Test Project Results
The CIDOC Correlation test project
has brought results on both, the theoretical side and the practical
side. On the theoretical side a series of data formats were compared
with the CIDOC CRM and mapped to the CRM.
Those were:
Those mappings led to the extension proposal
of the CRM at the Agios Pavlos meeting, which will soon be submitted
to the CRM Special Interest Group. The mappings confirmed the validity
of the CRM approach, as the Agios Pavlos extensions need not touch
any of the basic constructs of the CRM. In its extended form, the
CRM provides a virtually complete coverage of museum and archival
notions relevant for information exchange. (For more details see
the definitions of the scope of the CRM).

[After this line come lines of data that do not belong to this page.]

(* ===== verification/Heap.v ===== *)
(** * Heap: the linked-list allocator of [src/allocator/mod.rs] over raw memory,
    and the selection of the heap region from the memory map. *)

From S2P Require Import Prelude Globals Memory Frame.

(** ** Data *)

Definition null : Z := 0.

(** [size_of::<FreeChunk>()] and [align_of::<FreeChunk>()]. *)
Definition SIZE_OF_FREE_CHUNK : Z := 16.
Definition ALIGN_OF_FREE_CHUNK : Z := 8.

(** The fields of the [FreeChunk] at an address. *)
Definition chunk_size (m : mem) (p : Z) : Z := read64 m p.
Definition chunk_next (m : mem) (p : Z) : Z := read64 m (p + 8).
Definition set_size (m : mem) (p v : Z) : mem := write64 m p v.
Definition set_next (m : mem) (p v : Z) : mem := write64 m (p + 8) v.

Record HeapRegion : Type := mkRegion {
  hr_start : Z;
  hr_size : Z;
}.

Inductive HeapError : Type :=
  | AlreadyInitialized | NoConventionalMemory | TooSmall | Misaligned
  | MemoryMapUnavailable | FrameAllocatorUnavailable | MemoryReservationFailed.

(** [core::alloc::Layout] *)
Record Layout : Type := mkLayout {
  layout_size : Z;
  layout_align : Z;
}.

(** [AgnostOSAllocator]: the head pointer, and the memory its links live in. *)
Record Heap : Type := mkHeap {
  head_ptr : Z;
  heap_mem : mem;
}.

(** A [*mut *mut FreeChunk]: the head, or the [next] field of a chunk. *)
Inductive link : Type :=
  | LHead
  | LNext (chunk : Z).

Definition read_link (h : Heap) (l : link) : Z :=
  match l with LHead => head_ptr h | LNext p => chunk_next (heap_mem h) p end.
Definition write_link (h : Heap) (l : link) (v : Z) : Heap :=
  match l with
  | LHead => mkHeap v (heap_mem h)
  | LNext p => mkHeap (head_ptr h) (set_next (heap_mem h) p v)
  end.

(** ** Operations of [AgnostOSAllocator] *)

Definition heap_new (m : mem) : Heap := mkHeap null m.

(** [AgnostOSAllocator::init] *)
Definition heap_init (region : HeapRegion) : M Heap HeapError unit :=
  if hr_size region <? SIZE_OF_FREE_CHUNK then throw TooSmall else
  if negb (is_multiple_of (hr_start region) ALIGN_OF_FREE_CHUNK) then throw Misaligned else
  h ← get;
  let m := set_size (heap_mem h) (hr_start region) (hr_size region) in
  let m := set_next m (hr_start region) null in
  put (mkHeap (hr_start region) m).

(** [initialize_global]: the allocator that the features select; a host build has
    none of its own, and [init_linked_list] is the other crate's. *)
Definition initialize_global (uefi_bin custom_allocator : bool) (init_linked_list : HeapRegion → M Heap HeapError unit)
    (region : HeapRegion) : M Heap HeapError unit :=
  if negb uefi_bin then mret tt else
  if custom_allocator then heap_init region else init_linked_list region;; mret tt.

On the practical side, the CRM has been the logical base for the SPECTRUM
XML DTD currently under test at CIMI, and the development of the Musinfo
project in Geneva, building a web based information system used by Geneva
City's museums. It has influenced the ABC
Harmony Data Model Version 2 and it is being used in the RLG's
Cultural Materials Initiative. Other groups are currently using the CRM as
intellectual guide for DTD definition, e.g. at the Germanische
Nationalmuseum in Nuremberg.
Further, in the framework of the Harmony + CIMI Collaboration: Interoperability and metadata vocabularies, the extended CRM has been base for data
transfer experiments from museum data of 4 organisations to the CRM (National
Museum of Denmark, AMOL, RLG, The
John Clayton Herbarium). ICS-FORTH is
assisting Harmony in
this collaboration with respect to the use of the CRM: This work implied the
definition a simple data transport DTD for CRM instances and a simple XSL presentation
form which renders CRM instances fairly readable, and data
between the different data structures.
Finally, a sample data set from the Science Museum London has been transformed
automatically from Microsoft Word format to the CRM.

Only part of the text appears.